(INPUT DATA begins)
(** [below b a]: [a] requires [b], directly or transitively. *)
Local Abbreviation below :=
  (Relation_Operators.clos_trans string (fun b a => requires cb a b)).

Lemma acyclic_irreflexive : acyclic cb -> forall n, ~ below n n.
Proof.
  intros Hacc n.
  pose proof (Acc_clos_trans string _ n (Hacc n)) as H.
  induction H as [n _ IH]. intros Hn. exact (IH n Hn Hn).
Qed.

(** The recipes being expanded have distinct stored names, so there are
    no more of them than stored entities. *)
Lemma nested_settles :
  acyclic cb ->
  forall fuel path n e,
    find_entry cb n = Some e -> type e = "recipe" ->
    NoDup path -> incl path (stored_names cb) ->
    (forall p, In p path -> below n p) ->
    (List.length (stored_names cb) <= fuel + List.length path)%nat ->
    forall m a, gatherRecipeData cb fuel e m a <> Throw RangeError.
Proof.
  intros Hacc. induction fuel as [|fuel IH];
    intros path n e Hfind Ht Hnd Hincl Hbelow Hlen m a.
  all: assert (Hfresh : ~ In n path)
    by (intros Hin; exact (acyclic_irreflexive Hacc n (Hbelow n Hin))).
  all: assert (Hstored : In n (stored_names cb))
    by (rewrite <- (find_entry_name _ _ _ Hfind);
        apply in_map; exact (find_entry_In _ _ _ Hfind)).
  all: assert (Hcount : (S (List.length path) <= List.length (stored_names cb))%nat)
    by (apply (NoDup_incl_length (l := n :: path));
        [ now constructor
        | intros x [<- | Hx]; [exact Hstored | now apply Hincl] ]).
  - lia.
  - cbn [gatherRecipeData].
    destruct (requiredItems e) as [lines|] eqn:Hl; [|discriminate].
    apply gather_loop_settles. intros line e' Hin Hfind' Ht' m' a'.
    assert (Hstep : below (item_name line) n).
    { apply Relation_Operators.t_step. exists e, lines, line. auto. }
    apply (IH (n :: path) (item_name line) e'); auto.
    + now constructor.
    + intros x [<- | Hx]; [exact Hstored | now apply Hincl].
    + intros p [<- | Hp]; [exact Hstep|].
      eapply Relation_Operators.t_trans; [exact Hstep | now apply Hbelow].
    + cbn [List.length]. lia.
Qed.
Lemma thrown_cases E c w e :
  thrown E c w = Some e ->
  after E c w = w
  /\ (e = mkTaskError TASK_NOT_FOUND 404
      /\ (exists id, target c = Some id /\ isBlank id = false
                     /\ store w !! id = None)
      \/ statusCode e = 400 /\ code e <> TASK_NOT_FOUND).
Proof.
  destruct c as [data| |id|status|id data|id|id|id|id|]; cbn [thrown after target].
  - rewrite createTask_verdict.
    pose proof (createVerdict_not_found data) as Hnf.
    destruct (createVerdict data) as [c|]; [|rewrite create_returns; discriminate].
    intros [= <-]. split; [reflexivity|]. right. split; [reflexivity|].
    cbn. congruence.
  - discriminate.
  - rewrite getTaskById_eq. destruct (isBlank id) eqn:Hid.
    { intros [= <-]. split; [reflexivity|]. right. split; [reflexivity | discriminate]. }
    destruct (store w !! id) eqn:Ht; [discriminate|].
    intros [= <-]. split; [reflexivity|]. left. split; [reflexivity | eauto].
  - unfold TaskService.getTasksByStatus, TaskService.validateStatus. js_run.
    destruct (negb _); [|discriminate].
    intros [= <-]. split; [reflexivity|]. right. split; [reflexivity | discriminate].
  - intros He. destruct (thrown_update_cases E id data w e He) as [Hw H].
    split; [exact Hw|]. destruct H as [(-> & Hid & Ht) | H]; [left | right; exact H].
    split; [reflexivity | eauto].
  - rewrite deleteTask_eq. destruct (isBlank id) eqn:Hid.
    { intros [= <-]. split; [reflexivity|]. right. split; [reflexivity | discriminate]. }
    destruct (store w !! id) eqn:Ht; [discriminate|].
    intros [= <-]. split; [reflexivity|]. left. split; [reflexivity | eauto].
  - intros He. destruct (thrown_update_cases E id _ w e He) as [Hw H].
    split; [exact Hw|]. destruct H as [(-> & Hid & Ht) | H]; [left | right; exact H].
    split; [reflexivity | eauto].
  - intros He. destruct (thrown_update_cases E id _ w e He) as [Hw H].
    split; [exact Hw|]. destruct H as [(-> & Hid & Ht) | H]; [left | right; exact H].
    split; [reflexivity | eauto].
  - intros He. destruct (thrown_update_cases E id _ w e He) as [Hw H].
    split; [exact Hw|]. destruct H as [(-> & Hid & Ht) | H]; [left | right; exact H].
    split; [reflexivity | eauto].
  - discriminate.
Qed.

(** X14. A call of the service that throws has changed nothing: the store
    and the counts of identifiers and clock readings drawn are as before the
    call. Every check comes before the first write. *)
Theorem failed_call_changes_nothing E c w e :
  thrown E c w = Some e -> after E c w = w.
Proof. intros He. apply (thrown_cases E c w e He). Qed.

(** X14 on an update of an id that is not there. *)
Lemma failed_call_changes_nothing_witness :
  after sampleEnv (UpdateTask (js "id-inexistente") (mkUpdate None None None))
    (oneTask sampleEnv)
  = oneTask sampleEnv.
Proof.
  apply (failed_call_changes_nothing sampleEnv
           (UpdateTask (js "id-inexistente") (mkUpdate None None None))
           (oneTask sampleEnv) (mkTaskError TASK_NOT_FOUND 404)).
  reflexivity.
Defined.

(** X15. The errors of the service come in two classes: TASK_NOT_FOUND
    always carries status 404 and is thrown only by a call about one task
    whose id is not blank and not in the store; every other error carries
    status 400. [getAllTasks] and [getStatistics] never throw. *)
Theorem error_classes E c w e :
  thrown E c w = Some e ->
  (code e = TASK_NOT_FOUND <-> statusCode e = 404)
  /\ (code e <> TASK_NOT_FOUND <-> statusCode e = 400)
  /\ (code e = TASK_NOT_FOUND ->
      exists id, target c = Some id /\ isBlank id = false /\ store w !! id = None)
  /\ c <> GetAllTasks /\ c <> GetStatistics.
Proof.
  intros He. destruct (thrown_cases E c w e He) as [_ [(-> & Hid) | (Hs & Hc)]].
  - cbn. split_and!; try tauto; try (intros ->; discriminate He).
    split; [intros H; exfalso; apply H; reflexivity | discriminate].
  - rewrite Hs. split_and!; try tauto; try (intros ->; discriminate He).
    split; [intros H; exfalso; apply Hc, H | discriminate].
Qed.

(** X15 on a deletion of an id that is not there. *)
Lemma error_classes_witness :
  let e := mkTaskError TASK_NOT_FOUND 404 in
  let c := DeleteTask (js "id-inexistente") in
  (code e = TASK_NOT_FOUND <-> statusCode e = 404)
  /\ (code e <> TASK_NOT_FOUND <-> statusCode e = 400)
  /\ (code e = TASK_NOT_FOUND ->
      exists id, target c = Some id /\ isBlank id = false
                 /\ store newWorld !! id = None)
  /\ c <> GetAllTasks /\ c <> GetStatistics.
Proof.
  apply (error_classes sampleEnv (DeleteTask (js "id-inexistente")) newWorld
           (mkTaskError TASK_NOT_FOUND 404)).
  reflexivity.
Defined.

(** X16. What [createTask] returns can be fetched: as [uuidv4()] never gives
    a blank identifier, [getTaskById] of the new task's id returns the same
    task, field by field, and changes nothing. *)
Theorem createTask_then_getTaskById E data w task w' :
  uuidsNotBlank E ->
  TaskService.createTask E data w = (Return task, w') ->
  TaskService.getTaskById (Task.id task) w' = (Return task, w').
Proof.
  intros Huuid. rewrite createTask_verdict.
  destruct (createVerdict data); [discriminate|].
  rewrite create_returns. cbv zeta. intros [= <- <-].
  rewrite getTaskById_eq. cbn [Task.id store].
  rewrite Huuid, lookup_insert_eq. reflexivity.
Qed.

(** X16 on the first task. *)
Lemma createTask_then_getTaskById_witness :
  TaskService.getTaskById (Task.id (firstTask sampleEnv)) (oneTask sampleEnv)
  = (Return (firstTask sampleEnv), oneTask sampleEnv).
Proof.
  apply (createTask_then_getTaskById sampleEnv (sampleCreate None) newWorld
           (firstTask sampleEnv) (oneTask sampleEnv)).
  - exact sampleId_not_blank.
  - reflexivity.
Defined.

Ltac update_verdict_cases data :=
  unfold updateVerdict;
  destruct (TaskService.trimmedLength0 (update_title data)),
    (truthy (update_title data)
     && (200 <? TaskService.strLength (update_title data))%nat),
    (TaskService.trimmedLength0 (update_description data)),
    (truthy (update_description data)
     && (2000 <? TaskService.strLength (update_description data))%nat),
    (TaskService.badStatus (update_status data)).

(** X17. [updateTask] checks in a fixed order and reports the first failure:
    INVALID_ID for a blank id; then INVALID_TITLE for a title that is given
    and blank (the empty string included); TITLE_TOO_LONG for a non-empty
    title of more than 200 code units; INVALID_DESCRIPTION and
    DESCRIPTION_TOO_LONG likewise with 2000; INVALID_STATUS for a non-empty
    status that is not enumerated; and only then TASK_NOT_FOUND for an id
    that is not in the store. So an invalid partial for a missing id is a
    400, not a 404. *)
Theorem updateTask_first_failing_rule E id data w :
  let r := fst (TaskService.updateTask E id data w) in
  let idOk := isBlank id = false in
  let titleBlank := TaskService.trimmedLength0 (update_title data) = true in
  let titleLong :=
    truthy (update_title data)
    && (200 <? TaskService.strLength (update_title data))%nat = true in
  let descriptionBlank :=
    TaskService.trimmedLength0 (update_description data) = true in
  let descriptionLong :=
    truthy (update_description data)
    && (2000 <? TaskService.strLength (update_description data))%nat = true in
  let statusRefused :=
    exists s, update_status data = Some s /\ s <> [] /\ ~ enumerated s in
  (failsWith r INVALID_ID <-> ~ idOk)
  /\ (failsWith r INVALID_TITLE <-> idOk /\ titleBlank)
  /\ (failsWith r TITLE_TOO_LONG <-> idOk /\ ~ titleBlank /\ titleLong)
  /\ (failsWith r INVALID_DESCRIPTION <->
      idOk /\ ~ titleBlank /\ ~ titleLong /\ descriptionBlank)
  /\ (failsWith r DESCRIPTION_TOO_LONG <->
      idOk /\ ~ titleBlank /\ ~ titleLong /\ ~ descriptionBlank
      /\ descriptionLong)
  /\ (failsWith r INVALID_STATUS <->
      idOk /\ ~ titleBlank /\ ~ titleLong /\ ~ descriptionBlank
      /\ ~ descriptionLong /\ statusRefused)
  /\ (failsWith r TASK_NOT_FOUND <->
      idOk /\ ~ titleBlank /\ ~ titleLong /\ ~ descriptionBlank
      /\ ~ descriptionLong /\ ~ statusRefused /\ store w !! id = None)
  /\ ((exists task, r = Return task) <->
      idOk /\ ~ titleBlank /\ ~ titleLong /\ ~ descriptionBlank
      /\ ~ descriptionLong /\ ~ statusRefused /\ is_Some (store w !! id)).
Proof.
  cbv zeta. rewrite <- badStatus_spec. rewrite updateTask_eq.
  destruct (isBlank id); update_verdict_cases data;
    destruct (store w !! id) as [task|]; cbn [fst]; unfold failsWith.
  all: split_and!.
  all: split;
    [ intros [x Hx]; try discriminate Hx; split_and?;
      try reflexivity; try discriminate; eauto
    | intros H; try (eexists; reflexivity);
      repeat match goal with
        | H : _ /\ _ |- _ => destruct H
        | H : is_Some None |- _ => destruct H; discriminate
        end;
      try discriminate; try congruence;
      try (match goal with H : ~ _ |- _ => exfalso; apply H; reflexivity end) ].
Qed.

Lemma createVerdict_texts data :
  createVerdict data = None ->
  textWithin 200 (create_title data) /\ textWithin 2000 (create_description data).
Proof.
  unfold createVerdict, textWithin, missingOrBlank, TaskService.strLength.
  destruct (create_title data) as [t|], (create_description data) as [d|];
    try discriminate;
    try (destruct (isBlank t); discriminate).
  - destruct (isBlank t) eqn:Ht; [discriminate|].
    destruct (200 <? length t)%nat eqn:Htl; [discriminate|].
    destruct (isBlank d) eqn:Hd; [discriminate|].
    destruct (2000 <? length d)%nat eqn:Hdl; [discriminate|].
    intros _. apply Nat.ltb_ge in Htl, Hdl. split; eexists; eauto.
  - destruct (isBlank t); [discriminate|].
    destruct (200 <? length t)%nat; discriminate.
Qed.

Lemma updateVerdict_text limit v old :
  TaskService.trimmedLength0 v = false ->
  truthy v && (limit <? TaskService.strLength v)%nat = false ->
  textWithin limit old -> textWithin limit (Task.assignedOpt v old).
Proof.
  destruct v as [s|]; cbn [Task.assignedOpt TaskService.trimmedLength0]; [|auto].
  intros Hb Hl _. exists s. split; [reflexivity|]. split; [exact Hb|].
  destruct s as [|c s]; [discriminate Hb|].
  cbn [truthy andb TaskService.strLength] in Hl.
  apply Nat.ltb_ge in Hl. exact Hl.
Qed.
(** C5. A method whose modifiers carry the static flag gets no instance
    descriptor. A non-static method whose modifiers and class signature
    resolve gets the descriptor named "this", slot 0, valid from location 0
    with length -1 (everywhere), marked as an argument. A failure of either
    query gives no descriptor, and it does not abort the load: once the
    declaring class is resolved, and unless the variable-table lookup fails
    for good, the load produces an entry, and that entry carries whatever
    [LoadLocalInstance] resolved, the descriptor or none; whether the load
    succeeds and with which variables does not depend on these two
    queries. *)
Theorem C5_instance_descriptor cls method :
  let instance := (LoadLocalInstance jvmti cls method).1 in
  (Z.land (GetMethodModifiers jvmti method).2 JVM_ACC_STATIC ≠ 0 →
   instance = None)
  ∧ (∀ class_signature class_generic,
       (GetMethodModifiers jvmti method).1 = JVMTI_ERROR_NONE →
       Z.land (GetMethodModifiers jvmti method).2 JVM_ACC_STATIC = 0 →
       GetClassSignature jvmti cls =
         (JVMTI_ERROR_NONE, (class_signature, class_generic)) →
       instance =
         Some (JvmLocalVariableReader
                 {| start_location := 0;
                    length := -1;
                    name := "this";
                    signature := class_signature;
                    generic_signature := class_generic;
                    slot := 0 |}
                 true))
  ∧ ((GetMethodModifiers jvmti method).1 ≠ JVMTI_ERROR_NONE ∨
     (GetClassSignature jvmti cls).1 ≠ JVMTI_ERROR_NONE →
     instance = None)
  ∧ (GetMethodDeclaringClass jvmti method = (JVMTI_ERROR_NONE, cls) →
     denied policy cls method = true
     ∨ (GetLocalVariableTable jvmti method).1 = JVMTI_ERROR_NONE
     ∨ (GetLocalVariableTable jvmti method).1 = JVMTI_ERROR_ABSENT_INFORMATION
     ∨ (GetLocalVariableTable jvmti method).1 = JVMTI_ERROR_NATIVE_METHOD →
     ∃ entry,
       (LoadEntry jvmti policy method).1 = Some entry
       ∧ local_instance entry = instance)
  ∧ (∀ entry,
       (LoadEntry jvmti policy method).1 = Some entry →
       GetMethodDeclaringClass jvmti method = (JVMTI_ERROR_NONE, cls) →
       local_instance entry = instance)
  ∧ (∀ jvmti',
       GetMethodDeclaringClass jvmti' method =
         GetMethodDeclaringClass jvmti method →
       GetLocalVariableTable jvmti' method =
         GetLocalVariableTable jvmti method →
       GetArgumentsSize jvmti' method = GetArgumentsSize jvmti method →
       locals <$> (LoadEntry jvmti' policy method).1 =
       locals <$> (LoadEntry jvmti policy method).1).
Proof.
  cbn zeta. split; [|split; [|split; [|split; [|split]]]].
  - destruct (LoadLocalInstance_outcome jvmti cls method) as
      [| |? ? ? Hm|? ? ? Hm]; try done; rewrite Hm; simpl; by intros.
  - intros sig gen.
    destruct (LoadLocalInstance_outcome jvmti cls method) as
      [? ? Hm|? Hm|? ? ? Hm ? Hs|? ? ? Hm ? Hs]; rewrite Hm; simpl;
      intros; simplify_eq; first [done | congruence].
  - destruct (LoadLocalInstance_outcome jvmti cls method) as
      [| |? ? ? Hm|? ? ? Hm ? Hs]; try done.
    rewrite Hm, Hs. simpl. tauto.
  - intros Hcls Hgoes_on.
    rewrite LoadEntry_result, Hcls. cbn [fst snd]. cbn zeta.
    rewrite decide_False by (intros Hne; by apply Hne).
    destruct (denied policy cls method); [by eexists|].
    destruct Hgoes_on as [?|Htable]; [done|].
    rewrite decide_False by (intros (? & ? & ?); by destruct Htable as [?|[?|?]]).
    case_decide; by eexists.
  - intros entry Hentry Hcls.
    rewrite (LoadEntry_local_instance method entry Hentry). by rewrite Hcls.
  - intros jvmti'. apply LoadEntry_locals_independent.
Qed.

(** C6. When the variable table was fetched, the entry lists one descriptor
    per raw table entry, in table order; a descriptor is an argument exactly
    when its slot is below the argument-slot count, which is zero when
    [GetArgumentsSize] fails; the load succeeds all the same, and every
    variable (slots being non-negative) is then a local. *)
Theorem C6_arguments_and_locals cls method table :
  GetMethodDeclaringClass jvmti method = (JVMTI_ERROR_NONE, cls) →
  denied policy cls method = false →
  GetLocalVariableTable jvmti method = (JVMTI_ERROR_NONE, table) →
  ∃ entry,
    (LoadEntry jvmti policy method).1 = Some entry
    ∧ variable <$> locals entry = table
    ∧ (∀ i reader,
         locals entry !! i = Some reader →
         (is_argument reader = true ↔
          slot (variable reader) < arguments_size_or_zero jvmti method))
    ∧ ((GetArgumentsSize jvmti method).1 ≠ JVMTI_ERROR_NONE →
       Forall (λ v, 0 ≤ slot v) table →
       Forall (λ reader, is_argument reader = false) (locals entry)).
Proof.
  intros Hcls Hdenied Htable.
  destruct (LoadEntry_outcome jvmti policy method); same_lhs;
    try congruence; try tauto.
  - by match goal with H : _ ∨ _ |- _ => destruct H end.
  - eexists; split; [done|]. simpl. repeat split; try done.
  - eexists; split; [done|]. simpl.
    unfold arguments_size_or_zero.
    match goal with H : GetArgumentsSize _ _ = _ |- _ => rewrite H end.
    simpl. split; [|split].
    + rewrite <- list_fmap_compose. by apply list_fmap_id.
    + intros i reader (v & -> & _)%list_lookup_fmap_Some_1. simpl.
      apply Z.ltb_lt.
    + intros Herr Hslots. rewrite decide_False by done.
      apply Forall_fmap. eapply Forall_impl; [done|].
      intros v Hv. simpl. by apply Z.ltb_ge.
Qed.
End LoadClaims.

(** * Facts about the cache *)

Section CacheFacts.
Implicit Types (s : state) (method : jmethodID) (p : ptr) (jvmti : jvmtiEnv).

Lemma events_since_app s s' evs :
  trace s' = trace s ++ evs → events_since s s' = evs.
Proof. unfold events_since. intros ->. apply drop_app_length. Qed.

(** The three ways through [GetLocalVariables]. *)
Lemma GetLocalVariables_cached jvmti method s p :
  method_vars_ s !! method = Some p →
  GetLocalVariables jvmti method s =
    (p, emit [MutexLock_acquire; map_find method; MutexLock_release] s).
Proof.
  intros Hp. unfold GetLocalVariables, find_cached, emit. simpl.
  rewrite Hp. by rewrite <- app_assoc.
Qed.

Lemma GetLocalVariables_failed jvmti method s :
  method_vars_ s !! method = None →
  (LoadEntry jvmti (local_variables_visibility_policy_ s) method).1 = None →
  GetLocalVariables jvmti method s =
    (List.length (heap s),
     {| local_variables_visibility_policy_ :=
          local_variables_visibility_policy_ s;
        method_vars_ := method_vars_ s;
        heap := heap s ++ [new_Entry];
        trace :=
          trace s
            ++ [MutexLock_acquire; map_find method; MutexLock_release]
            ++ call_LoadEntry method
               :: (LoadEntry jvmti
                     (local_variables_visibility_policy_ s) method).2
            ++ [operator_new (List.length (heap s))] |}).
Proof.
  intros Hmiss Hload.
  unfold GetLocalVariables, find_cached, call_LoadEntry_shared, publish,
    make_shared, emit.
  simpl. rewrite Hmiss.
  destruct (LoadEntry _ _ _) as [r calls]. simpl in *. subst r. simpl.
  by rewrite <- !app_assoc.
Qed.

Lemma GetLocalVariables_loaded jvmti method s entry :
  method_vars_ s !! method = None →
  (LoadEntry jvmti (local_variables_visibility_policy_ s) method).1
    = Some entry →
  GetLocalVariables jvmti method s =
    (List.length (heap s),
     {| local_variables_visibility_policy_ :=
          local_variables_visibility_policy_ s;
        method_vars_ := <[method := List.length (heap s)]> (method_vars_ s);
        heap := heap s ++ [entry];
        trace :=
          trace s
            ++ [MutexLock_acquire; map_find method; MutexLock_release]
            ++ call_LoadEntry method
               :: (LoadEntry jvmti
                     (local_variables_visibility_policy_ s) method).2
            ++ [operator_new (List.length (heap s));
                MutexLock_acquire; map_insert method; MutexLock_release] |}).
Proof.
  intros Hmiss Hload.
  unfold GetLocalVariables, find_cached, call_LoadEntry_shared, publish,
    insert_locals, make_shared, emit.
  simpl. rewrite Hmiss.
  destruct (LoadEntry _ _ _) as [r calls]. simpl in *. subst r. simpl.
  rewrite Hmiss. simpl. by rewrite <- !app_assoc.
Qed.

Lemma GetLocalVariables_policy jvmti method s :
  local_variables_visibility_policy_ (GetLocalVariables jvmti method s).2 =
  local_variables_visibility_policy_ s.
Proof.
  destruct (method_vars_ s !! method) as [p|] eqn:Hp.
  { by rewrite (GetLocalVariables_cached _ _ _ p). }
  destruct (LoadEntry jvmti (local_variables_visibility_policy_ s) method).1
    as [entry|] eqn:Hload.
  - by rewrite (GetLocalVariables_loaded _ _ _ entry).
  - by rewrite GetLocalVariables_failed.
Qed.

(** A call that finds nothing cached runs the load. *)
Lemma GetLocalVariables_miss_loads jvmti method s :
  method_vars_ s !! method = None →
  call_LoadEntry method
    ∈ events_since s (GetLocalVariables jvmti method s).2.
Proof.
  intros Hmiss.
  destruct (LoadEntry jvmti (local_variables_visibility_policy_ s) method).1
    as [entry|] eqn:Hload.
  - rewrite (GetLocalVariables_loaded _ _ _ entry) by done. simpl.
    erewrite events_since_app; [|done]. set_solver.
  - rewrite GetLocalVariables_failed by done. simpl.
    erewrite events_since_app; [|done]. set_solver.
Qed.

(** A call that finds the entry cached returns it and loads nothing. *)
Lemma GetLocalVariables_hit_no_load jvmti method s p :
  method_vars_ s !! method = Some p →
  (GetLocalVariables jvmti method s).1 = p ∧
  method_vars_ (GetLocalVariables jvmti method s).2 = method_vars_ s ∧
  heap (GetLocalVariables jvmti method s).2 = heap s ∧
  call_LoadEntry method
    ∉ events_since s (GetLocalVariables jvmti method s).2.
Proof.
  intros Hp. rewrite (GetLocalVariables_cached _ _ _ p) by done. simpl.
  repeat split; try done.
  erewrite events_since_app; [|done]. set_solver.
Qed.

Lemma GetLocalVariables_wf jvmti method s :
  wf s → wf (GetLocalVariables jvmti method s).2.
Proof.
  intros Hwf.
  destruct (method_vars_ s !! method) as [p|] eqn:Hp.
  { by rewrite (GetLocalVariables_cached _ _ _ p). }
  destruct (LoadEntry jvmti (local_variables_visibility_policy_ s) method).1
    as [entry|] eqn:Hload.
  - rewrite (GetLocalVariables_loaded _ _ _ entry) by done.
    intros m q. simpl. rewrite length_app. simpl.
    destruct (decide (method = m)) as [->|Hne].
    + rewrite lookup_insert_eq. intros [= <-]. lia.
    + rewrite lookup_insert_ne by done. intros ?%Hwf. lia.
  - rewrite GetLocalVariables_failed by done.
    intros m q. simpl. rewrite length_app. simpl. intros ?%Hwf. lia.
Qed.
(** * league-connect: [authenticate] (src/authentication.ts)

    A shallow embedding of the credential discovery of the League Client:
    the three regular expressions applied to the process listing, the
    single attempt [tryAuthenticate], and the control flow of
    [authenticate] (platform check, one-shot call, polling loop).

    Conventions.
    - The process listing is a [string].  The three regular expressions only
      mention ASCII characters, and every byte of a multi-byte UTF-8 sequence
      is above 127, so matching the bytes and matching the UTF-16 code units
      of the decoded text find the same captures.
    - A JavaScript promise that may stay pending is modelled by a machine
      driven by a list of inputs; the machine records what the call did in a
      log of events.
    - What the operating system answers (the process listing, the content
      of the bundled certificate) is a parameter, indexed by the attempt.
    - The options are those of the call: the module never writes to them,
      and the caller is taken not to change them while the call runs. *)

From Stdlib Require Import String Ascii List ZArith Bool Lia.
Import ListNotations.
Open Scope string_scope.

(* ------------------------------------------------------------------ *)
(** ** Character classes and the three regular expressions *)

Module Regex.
(INPUT DATA ends)
YOUR TASK: Say only how many lines above contain "Hstored", with no other words.

REPLY: 3